On Feb 17, 2009, at 12:40 PM, Greg Landrum wrote:
Well, now I'm incredibly behind in all this. I will try to slowly catch up.
That'll teach you not to take a vacation. ;) Seriously though, I was writing as I worked, which means there's a lot of verbiage and places where I wasn't clear on things. The last email puts everything together.
I've generated a new, larger, testing dataset using the pubchem HTS compounds. I will also post the details on those (hopefully this morning).
Cool. I've asked a few people/lists for data sets but no response yet. There's a few I'll try.
I don't know Judy trees. Do you have a reference/pointer?
Oops, "judy array" http://judy.sourceforge.net/ http://en.wikipedia.org/wiki/Judy_array and I did a (buggy as it turns out) wrapper at http://www.dalkescientific.com/Python/PyJudy.html when I last looked into substructure fp filters. My idea then and now was to store a mapping from: unique path identifier -> sorted list of matching compounds Substructure filtering is the same as generating all paths and finding the intersection of the sorted lists. I think this is called an inverted index. Most paths are rare, so storing all those paths doesn't take much space. I was thinking that a sorted list works better than a hash or normal trie because I could do an N-way merge to find the intersection, rather than a lot of membership tests. But in reflection, the latter may be faster.

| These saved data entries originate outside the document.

Lemma account_banned base es s : (∀ b, base = Some b → b.1 ≠ BANNED) → journey account base es s → EVENT_BANNED ∈ es ↔ s.1 = BANNED.
Proof.
  intros Hb H. split.
  - revert base es s Hb H. intros base es s _. apply (journey_since account EVENT_BANNED (λ s, s.1 = BANNED)); [by intros e ? [-> _]|].
    intros [from v] [to v'] e (Hin & He & _). cbn [fst] in *.
    destruct from; cbn in Hin; elem_cases Hin; subst; cbn in He; simplify_eq; naive_solver.
  - induction H as [s E|e s _ [-> ->]|es [from v] [to v'] e _ _ (Hin & He & _)]; [by intros ?%(Hb s E)|done|].
    cbn [fst] in *. intros ->. apply elem_of_app. right. apply list_elem_of_singleton. destruct from; cbn in Hin, He; elem_cases Hin; by simplify_eq.
Qed.

Lemma account_terms base es s : journey account base es s →
  s.2 = if EVENT_ACTIVATED in_ es then Some CURRENT_CONTRACT_VERSION else b ← base; b.2.
Proof.
  unfold in_listb. induction 1 as [s ->|e s -> [-> ->]|es s s' e _ IH (_ & _ & ->)]; [done|by rewrite bool_decide_false by by_compute|].
  destruct (bool_decide_reflect (e = EVENT_ACTIVATED)) as [E|E]; [|rewrite IH].
  - rewrite bool_decide_true; [done|]. subst. apply elem_of_app. right. by left.
  - erewrite bool_decide_ext; [reflexivity|]. rewrite elem_of_app, list_elem_of_singleton. naive_solver.
Qed.

(** *** The account the platform sells under

    migrations/015_seller_db_platform_seller.sql puts it in the table, active and
    on the first contract, without any event. *)
Definition PLATFORM_SELLER : string := "00000000-0000-0000-0000-000000000001".

Definition platform_seller (now : Z) : Seller :=
  {| s_id := PLATFORM_SELLER; legal_name := "Platform First-Party Seller"; display_name := "Marketplace";
     contact_email := "platform@example.invalid"; contact_phone := None; status := "active";
     status_reason := Some "seeded by migration 015; the platform's own first-party shop";
     accepted_contract_version := Some 1; contract_accepted_at := Some now; address_line := None; city := None; district := None;
     country := "BD"; latitude := None; longitude := None; s_created_at := now; s_updated_at := now |}.

Definition seed (id : string) : option (SellerStatus * option Z) := if id =?s PLATFORM_SELLER then Some (ACTIVE, Some 1) else None.

Lemma seed_platform id : is_Some (seed id) ↔ id = PLATFORM_SELLER.
Proof. unfold seed. destruct (bool_decide_reflect (id = PLATFORM_SELLER)); split; [done|by eexists|by intros []|done]. Qed.

Lemma seed_none id : id ≠ PLATFORM_SELLER → seed id = None.
Proof. intros H. unfold seed. by rewrite bool_decide_false. Qed.

Lemma seed_live id b : seed id = Some b → b = (ACTIVE, Some CURRENT_CONTRACT_VERSION).
Proof. unfold seed. destruct (_ =?s _); [by intros [= <-]|done]. Qed.

(** An active account is on the current contract. *)
Lemma active_terms id es s : journey account (seed id) es s → s.1 = ACTIVE → s.2 = Some CURRENT_CONTRACT_VERSION.
Proof.
  intros Hj Ha. rewrite (account_terms _ _ _ Hj). destruct (seed id) as [b|] eqn:Eb; cbn [mbind option_bind].
  - apply seed_live in Eb as ->. by destruct (_ in_ es).
  - unfold in_listb. rewrite bool_decide_true; [done|]. eapply elem_of_submseteq; [|apply sublist_submseteq, (account_milestones _ _ Hj)].
    rewrite Ha. by_compute.
Qed.

Record seller_ok (uuid4 : nat → string) (d : db) : Prop := {
  so_documents : NoDup (map document_key (documents d));
  so_table : table_ok account s_id state_of event_payload uuid4 seed (faithful account seed) (sellers d) (se_outbox d) (se_draws d);
}.

Lemma served_ok uuid4 d d' : served d d' → seller_ok uuid4 d → seller_ok uuid4 d'.
Proof.
  intros [->|(seller & f & e & now & Hs & (Es & Eo & Ed & Hd & Hid) & Hm)] [H1 H2]; [done|]. constructor; [auto|].
  rewrite Es, Eo, Ed. eapply table_amend; [done|done|done|apply Hid|done|]. intros s Hst Hj. unfold state_of in *.
  destruct Hm as [(from & to & Hf & Ht & Hin & He & Ha)|(-> & Hsame & Ha)].
  - rewrite Hf in Hst. injection Hst as <-. rewrite Ht, as_seller_status_value. eexists. split; [reflexivity|].
    eapply journey_told; [apply Hid|exact Hj|]. by left.
  - rewrite Hsame, Ha. exists s. split; [done|]. eapply journey_told; [apply Hid|exact Hj|]. by right.
Qed.

Lemma registered_ok uuid4 d d' `{!Inj (=) (=) uuid4} : (∀ n, uuid4 n ≠ PLATFORM_SELLER) → registered uuid4 d d' → seller_ok uuid4 d → seller_ok uuid4 d'.
Proof.
  intros Hne (s & now & Hid & Hst & Hv & Es & Eo & Ed & Edoc) [H1 H2]. constructor; [by rewrite Edoc|].
  rewrite Es, Eo, Ed. eapply table_register; [done|intros n; by apply seed_none|done|done|done|done| |done|].
  - unfold state_of. by rewrite Hst, Hv.
  - apply journey_start; [rewrite Hid; by apply seed_none|by split].
Qed.

Lemma seller_step_ok uuid4 d d' `{!Inj (=) (=) uuid4} : (∀ n, uuid4 n ≠ PLATFORM_SELLER) → seller_step uuid4 d d' → seller_ok uuid4 d → seller_ok uuid4 d'.
Proof.
  intros Hne [fault now r]. destruct (serve_effect uuid4 fault now r d) as [H|H]; [by apply served_ok|by apply registered_ok].
Qed.

(** C33 — A seller's record is the outcome of its announced history: over any
    sequence of requests handled one at a time, with any commit failing, from the
    table a migration seeds with the platform's own account or an empty one, every
    account has a recognised status, reached by the legal journey its outbox events
    tell in order, from registration, or from the state it was seeded in for the
    platform's account.  The last event carries the record as it stands, so a
    consumer that has read them all agrees with the service; only the platform's
    account can have no event.  An account may list products exactly when it is
    active, and then it is on the current contract and never banned, and any but
    the platform's was registered, documented, reviewed, approved and activated, in
    that order; and it has at most one document of each type. *)
Theorem seller_record_is_its_history (uuid4 : nat → string) (d0 d : db)
    (Huuid : Inj (=) (=) uuid4) (Hseed : ∀ n, uuid4 n ≠ PLATFORM_SELLER) (Hok : seller_ok uuid4 d0) (Hreach : rtc (seller_step uuid4) d0 d) :
  NoDup (map document_key (documents d)) ∧
  ∀ s, s ∈ sellers d → ∃ st,
    let told_events := events_of account (s_id s) (se_outbox d) in
    let platform := s_id s = PLATFORM_SELLER in
    status s = value st ∧ journey account (seed (s_id s)) told_events (st, accepted_contract_version s) ∧
    (payload <$> last (messages_of (s_id s) (se_outbox d)) = Some (event_payload s) ∨
       platform ∧ messages_of (s_id s) (se_outbox d) = []) ∧
    (may_list s = true ↔ st = ACTIVE) ∧
    (may_list s = true → EVENT_BANNED ∉ told_events ∧ accepted_contract_version s = Some CURRENT_CONTRACT_VERSION ∧
       (¬ platform → milestones ACTIVE `sublist_of` told_events)) ∧
    (st = BANNED ↔ EVENT_BANNED ∈ told_events).
Proof.
  assert (H : seller_ok uuid4 d).
  { eapply (rtc_invariant _ (seller_ok uuid4)); [|exact Hreach|exact Hok]. intros; by eapply seller_step_ok. }
  split; [apply H|]. intros s Hs. destruct (rows_told _ _ _ _ _ _ _ _ _ _ (so_table _ _ H) s Hs) as [[st v] [H1 H2 H3]].
  unfold state_of in H1. destruct (_as_status (status s)) as [st'|] eqn:Est; [|done]. injection H1 as -> <-.
  exists st. apply as_status_inv in Est. unfold faithful in H2.
  assert (Hlist : may_list s = true ↔ st = ACTIVE).
  { unfold may_list, may_list_products. rewrite Est, as_seller_status_value. case_bool_decide as E; cbn [negb].
    - injection E as ->. split; [done|]. intros _. apply bool_decide_eq_true. exact (active_terms _ _ _ H2 eq_refl).
    - split; [done|]. intros ->. by destruct E. }
  assert (Hban : EVENT_BANNED ∈ events_of account (s_id s) (se_outbox d) ↔ st = BANNED).
  { refine (account_banned (seed (s_id s)) _ _ _ H2). intros b ->%seed_live. done. }
  split_and!; [done|done| |exact Hlist| |by rewrite Hban].
  - destruct H3 as [H3|[H3 Hp%seed_platform]]; [by left|by right].
  - intros Hl. pose proof (proj1 Hlist Hl) as ->. split; [by rewrite Hban|]. split; [exact (active_terms _ _ _ H2 eq_refl)|].
    intros Hne. rewrite (seed_none _ Hne) in H2. exact (account_milestones _ _ H2).
Qed.

(** ** Two handlers that overlap *)

Lemma find_update (id : string) (f : Seller → Seller) l : (∀ s, s_id (f s) = s_id s) →
  List.find (λ s, s_id s =?s id) (update_where (λ s, s_id s =?s id) f l) =
  f <$> List.find (λ s, s_id s =?s id) l.
Proof.
  intros Hid. induction l as [|s l IH]; [done|]. cbn. destruct (bool_decide_reflect (s_id s = id)) as [E|E]; cbn.
  - by rewrite bool_decide_true by by rewrite Hid.
  - by rewrite bool_decide_false.
Qed.

(** One decision committed on the account [id]: its row and its last event. *)
Lemma apply_effect seller changes dec reason now d row st e :
  (∀ s, s_id (changes s) = s_id s) → ok dec = true → new_status dec = Some st → event dec = Some e →
  List.find (λ s, s_id s =?s s_id seller) (sellers d) = Some row →
  let f s := set_status (value st) reason now (changes s) in
  let d' := (run (_apply (λ _, None) seller changes dec reason now) d).1 in
  List.find (λ s, s_id s =?s s_id seller) (sellers d') = Some (f row) ∧
  messages_of (s_id seller) (se_outbox d') = messages_of (s_id seller) (se_outbox d) ++ [seller_event (f seller) e now].
Proof.
  intros Hid Hok Hst He Hf f d'. subst d'. unfold run, _apply. rewrite Hok, Hst, He. cbn [negb].
  unfold update_seller, _emit, _document_types. symex. cbn [fst].
  split; [cbn; by rewrite find_update, Hf by done|]. cbn [se_outbox with_outbox with_sellers]. apply messages_same, Hid.
Qed.

(** The same for a handler that loads the account first. *)
Lemma run_loaded {A} id seller (k : Seller → M db A) d :
  List.find (λ s, s_id s =?s id) (sellers d) = Some seller → run (bind (_load id) k) d = run (k seller) d.
Proof. intros H. unfold run, bind, _load, bind, query. cbn [working]. by rewrite H. Qed.

(** A ban can be lost: nothing locks the row between a handler's read and
    its commit, so a reviewer's approval that read the account before a ban
    committed, and commits after it, puts the status back to approved; the
    seller accepts the contract and may list products, though the ban was
    answered with success, announced, and documented as final. *)
Theorem approval_overwrites_ban (d : db) (seller : Seller) (id why : string) (t1 t2 t3 : Z)
    (Hrow : List.find (λ s, s_id s =?s id) (sellers d) = Some seller)
    (Hreview : status seller = value UNDER_REVIEW) (Hwhy : blank why = false) :
  let fine := λ _ : db, None in
  let banned := (run (ban_seller fine id why t1) d).1 in
  let approved :=
    (run (_apply fine seller Datatypes.id (plan_review_result (status seller) true "") None t2) banned).1 in
  let accepted := (run (accept_contract fine id CURRENT_CONTRACT_VERSION t3) approved).1 in
  TRANSITIONS BANNED = [] ∧
  status <$> List.find (λ s, s_id s =?s id) (sellers banned) = Some (value BANNED) ∧
  may_list <$> List.find (λ s, s_id s =?s id) (sellers accepted) = Some true ∧
  map msg_type (messages_of id (se_outbox accepted)) =
    map msg_type (messages_of id (se_outbox d)) ++ [EVENT_BANNED; EVENT_APPROVED; EVENT_ACTIVATED].
Proof.
  intros fine banned approved accepted. subst fine.
  assert (Hid : s_id seller = id) by (apply find_elem in Hrow as [_ H]; by apply bool_decide_eq_true in H).
  assert (Hban : plan_ban (status seller) why = _ok BANNED EVENT_BANNED (strip why)).
  { unfold plan_ban. by rewrite Hreview, as_seller_status_value, Hwhy. }
  assert (Hplan : plan_review_result (status seller) true "" =
    _ok APPROVED EVENT_APPROVED "approved; contract acceptance required before selling") by by rewrite Hreview.
  destruct (apply_effect seller Datatypes.id (plan_ban (status seller) why) (Some (detail (plan_ban (status seller) why))) t1 d seller BANNED EVENT_BANNED)
    as [R1 M1]; [done|by rewrite Hban..|by rewrite Hid|]. rewrite Hid in R1, M1.
  assert (E1 : banned = (run (_apply (λ _, None) seller Datatypes.id (plan_ban (status seller) why) (Some (detail (plan_ban (status seller) why))) t1) d).1).
  { unfold banned, ban_seller. by rewrite (run_loaded id seller) by done. }
  cbv zeta in R1, M1. rewrite <-E1 in R1, M1.
  destruct (apply_effect seller Datatypes.id (plan_review_result (status seller) true "") None t2 banned
    (set_status (value BANNED) (Some (detail (plan_ban (status seller) why))) t1 (Datatypes.id seller)) APPROVED EVENT_APPROVED)
    as [R2 M2]; [done|by rewrite Hplan..|rewrite Hid; exact R1|]. rewrite Hid in R2, M2. fold approved in R2, M2.
  cbv zeta in R2, M2. set (row := set_status (value APPROVED) _ _ _) in R2.
  assert (Hrid : s_id row = id) by exact Hid.
  destruct (apply_effect row (set_contract CURRENT_CONTRACT_VERSION t3) (plan_contract_acceptance (value APPROVED) 1 1)
    None t3 approved row ACTIVE EVENT_ACTIVATED) as [R3 M3]; [done..|by rewrite Hrid|]. rewrite Hrid in R3, M3.
  assert (E3 : accepted = (run (_apply (λ _, None) row (set_contract CURRENT_CONTRACT_VERSION t3)
    (plan_contract_acceptance (value APPROVED) 1 1) None t3) approved).1).
  { unfold accepted, accept_contract. by rewrite (run_loaded id row) by done. }
  cbv zeta in R3, M3. rewrite <-E3 in R3, M3. split_and!; [done|by rewrite R1|by rewrite R3|].
  rewrite M3, M2, M1, !map_app. cbn [map seller_event msg_type]. by rewrite <-!app_assoc.
Qed.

Looks like more testing will occur.
They aren't by any chance connected to the thing presented in Andrew Smellie's recent paper (haven't read it yet)? http://pubs.acs.org/doi/abs/10.1021/ci800325v
Not at all. I really need to visit the library soon. Or pay $30 for 24 hour access to ACS, plus unknown price for access to Ullmann's paper.
I think it's worth looking into branched paths as well for real substructure searches. People don't query with linear fragments all that often, so it seems like it would be a win.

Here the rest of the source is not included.